Beyond Blind Spots: Analytic Hints for Mitigating LLM-Based Evaluation Pitfalls
Ora Nova Fandina, Eitan Farchi, Shmulik Froimovich, Raviv Gal, Wesam Ibraheem, Rami Katan, Alice Podolsky

TL;DR
This paper investigates the limitations of large language models as evaluators in code generation, introduces an analytic hint system to improve their accuracy, and demonstrates enhanced reliability through hybrid approaches in industrial settings.
Contribution
It presents a taxonomy of LaaJ blind spots, develops an analytic checker tool, and shows that combining hints with LaaJs improves error detection and explanation quality.
Findings
LaaJs detect 45-63% of errors independently.
The combined LaaJ+Hints approach achieves up to 74% error coverage.
Hybrid evaluation methods produce richer, more accurate explanations.
Abstract
Large Language Models are increasingly deployed as judges (LaaJ) in code generation pipelines.
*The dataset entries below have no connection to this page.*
(* ===== verification/Prelude.v ===== *)
(** * Verification of Redis data structures, set commands, compression and checksums

    The repository is a web application (under [src/apps/]) that ships the sources
    of the Redis server, version 8.6.2, under [src/redis-stable/].  This development
    models parts of the server, the C code of [src/redis-stable/src/], and proves
    what makes them correct.  File names below are relative to that directory.

    ** The parts and how they interact

    A sorted set is a set of strings with scores.  Commands ([t_zset.c]) parse their
    arguments ([object.c], [util.c]), look a key up in the database and work on the
    set through a small API.  A small set is a listpack ([listpack.c]), a sequence of
    strings and integers packed into bytes; a larger one is a skiplist ([t_zset.c])
    in the order of scores, with a dictionary ([dict.c]) from elements to nodes, whose
    keys are hashed with SipHash ([siphash.c]).  A set ([t_set.c]) is a sorted array of
    integers of the narrowest width ([intset.c]), stored in little-endian order
    ([endianconv.c]), a listpack, or a dictionary, and it is converted as it grows.
    The server checks the number of arguments of a command ([server.c]) before it
    runs it.  Key patterns are matched by [stringmatchlen] ([util.c]); a cluster
    assigns keys to slots by a CRC-16 ([crc16.c], [cluster.h], [cluster.c]).  Strings
    in dump files are compressed with LZF ([lzf_c.c], [lzf_d.c]) and the files are
    protected by a CRC-64 ([crc64.c], [crcspeed.c], [crccombine.c]).

    ** How the code is modelled

    Functions of C are functions on values: bytes are integers in lists, machine
    integers are [Z] with conversions ([u64], [s32], ...) written where the code
    converts, and doubles are the [spec_float] of the Standard Library.  An access
    outside of an object, a failed assertion, and a loop bound of the model that was
    too small are results [Fault] of the type [res] of this file; theorems show that
    they do not happen.  Code that changes memory takes the memory and returns it: a
    listpack and an intset are their bytes, the skiplist is a heap of nodes with
    pointers, a dictionary is its two tables of chains.  What the code takes from
    outside is a parameter with the laws it relies on, as a type class: the allocator
    ([Allocator], [NodeAlloc]), the text of doubles made by fpconv and read by
    fast_float ([FloatText], [StrtodErrno]), [qsort] ([Qsort]), the byte order of the
    machine ([Arch]), the configuration and the random numbers ([Server], [SetConfig],
    [CrcConfig]); examples instantiate them.

    Loops that are not structural have fuel.  Its bound is in the definition, from
    the size of the data: the bytes of a listpack, the nodes of a heap, the buckets of
    a table, the 7 rounds of [rev], the 32 levels of a skiplist, the bytes of the input
    of LZF and CRC-64, the 64 bits of a length.  The theorems say that
    the function returns, so the bounds are enough.

    ** The files

    - [Prelude]: results, machine integers, bytes, memory, bits; shared lemmas.
    - [Endian]: [endianconv.c], for both byte orders of the host.
    - [Intset]: [intset.c] on bytes, refined to finite sets of integers.
    - [Glob]: [stringmatchlen] and [prefixmatch] of [util.c], equal to a declarative
      matcher.
    - [Numstr]: conversions of integers and strings of [util.c].
    - [Siphash]: [siphash.c].
    - [Lzf] (the functions), [LzfSpec] (tokens, round trip, safety): [lzf_c.c] and
      [lzf_d.c].
    - [Crc] (the functions), [CrcSpec] (linear functions on registers, tables, loops),
      [CrcCombine] (matrices, segments, theorems): CRC-64 of [crc64.c], [crcspeed.c]
      and [crccombine.c].
    - [Slot]: CRC-16 and the slots of keys and of patterns.
    - [Sds]: headers and comparison of strings of [sds.c].
    - [Listpack] (encodings), [LpNav] (traversal), [LpValid] (validation), [LpMod]
      (insertion, deletion), [LpFind] (search), [LpRange] (ranges, batches, merging),
      [LpApi] (the laws that sorted sets use): [listpack.c].
    - [Skiplist] (the functions), [SklRep] (the representation of a sequence),
      [SklLink], [SklMod], [SklDel], [SklUpd], [SklRank] (proofs by operation),
      [SklSpec] (the specifications): the skiplist of [t_zset.c].
    - [Double]: [double2ll], [d2string] of [util.c].
    - [Object]: arguments of commands, [object.c].
    - [Zzl], [ZzlRep], [ZzlMod], [ZzlSpec]: sorted sets in a listpack ([zzl*]).
    - [Zset] (the API of [t_zset.c] for both encodings), [ZsetRep], [ZsetSkl],
      [ZsetConv], [ZsetSpec], [ZsetApi] (proofs), [ZsetContract] (what it promises).
    - [SdsDict] (dictionaries of strings), [SetType] (the functions [setType*] of
      [t_set.c]), [SetRep], [SetSpec], [SetOps], [SetApi] (proofs).
    - [Keyspace] (the database, the effects of commands), [KeyspaceRep] (its
      abstraction).
    - [SetCmd] (the commands on sets), [SetCmdSpec], [SetMulti], [SetInter], [SetUnion]
      (specifications and refinement), [SetContract] (theorems on sets).
    - [ZsetCmd], [Zrange] (the commands), [ZsetRange], [ZsetCmdSpec],
      [ZsetCmdRefine], [ZpopSpec], [ZrangeSpec], [ZrangeCmd] (specifications and
      refinement), [LexAny] (lexicographic ranges of sets whose scores differ).
    - [CmdServer] (the check of arguments, sequences of commands on sorted sets and
      sets, what they may do), [CmdContract] (theorems).
    - [Dict] (tables, rehashing, resizing), [DictApi] (operations on keys),
      [DictScan] (scanning, iterators, statistics): [dict.c]; [DictRep] (invariant),
      [DictResize], [DictFind], [DictOps], [DictSpec], [DictLink],
      [DictScanSpec], [DictIter] (proofs by operation), [DictRun] (sequences of
      operations), [DictContract] (theorems).
    - [ZsetDict]: the dictionary of sorted sets, as an interface and its instance.

    ** What the theorems show

    Claims are numbered in the comments before them.
    - Commands: a sequence of commands on sorted sets and sets does on the bytes, nodes
      and tables what it does on finite maps and finite sets, with the same replies up
      to the sign of a zero score and the order of the elements of a set; the encodings
      make no other difference; every database that is reached is well-formed, and no
      command faults on it; a command that replies an error changes nothing; popping
      drains a sorted set.  The specification shares the parsers of arguments with the
      model.  What a lexicographic range selects from a sorted set whose scores differ
      depends on the encoding and on the levels of the nodes: there the theorems say
      that the command runs to its end and takes elements of the set only.
    - Sets: sequences of operations refine finite sets through all conversions; small
      encodings stay within their limits; the algorithms of SDIFF agree.
    - LZF: what is compressed decompresses to itself, whatever the hash table holds;
      decompression of any bytes stays within its buffers.
    - Checksums: the fast CRC-64 is the one that is computed bit by bit, for all
      alignments, segment sizes and byte orders, and detects changes of up to eight
      bytes in a row; the table of CRC-16 is that of its polynomial; a slot inferred
      from a pattern is the slot of all keys that match.
    - Sorted set API: adding, removing, reading and converting refine finite maps.
    - Dictionaries: sequences of operations refine finite maps while tables are
      rehashed; rehashing ends; a scan misses no key that stays, whatever is resized
      between its calls, and ends; iterators return every entry once; pointers keep
      their types.  The finite map in the model of sorted sets is what [dict.c]
      implements.
    - Skiplists: insertion, deletion, ranges, ranks and score updates refine sorted
      sequences, with spans and backward pointers kept.
    - Listpacks: encodings and their inverses, traversal, insertion, deletion and
      batches refine lists of entries; validation is safe on any bytes, accepts what
      the encoders lay out, and what it accepts can be walked in both directions.
    - Intsets refine finite sets; numbers and byte orders round-trip; the text of a
      double is the one its value calls for and fits its buffer; pattern
      matching is what the patterns mean; the hash that ignores case is that of the
      text in lower case.

    ** Not modelled

    - Of [t_zset.c]: ZUNION, ZINTER, ZDIFF and their variants, ZRANDMEMBER, ZSCAN,
      ZMPOP and the blocking commands, random elements.  Of [t_set.c]: SPOP,
      SRANDMEMBER, SSCAN, random elements.  Of [crcspeed.c]: the 16-bit functions,
      which the server does not call.  Of [listpack.c]: random
      selections and printing.  Of [dict.c]: defragmentation, random selections, the
      fingerprint of iterators, metadata, observing callbacks.  Of [sds.c]: the
      functions that build strings.
    - Memory is not exhausted: [zmalloc] aborts the server then.  Freed memory is
      gone from the model; leaks and the accounting of memory are modelled for
      skiplists only.
    - The rest of the server: the event loop, networking, the files of persistence,
      replication, the rest of the cluster, sentinel, modules, scripting, the other data types, the
      command line tools; and the libraries under [src/redis-stable/deps/].
    - The web application and its scripts, which are not C. *)

From stdpp Require Export base numbers list strings gmap sets sorting.
From Stdlib Require Export ZArith ZifyBool Lia.
Open Scope Z_scope.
While attractive for scalability, LaaJs tend to overlook domain specific issues raising concerns about their reliability in critical evaluation tasks. To better understand these limitations in practice, we examine LaaJ behavior in a concrete industrial use case: legacy code modernization via COBOL code generation. In this setting, we find that even production deployed LaaJs can miss domain critical errors, revealing consistent blind spots in their evaluation capabilities. To better understand these blind spots, we analyze generated COBOL programs and associated LaaJs judgments, drawing on expert knowledge to construct a preliminary taxonomy. Based on this taxonomy, we develop a lightweight analytic checker tool that flags over 30 domain specific issues observed in practice. We use its…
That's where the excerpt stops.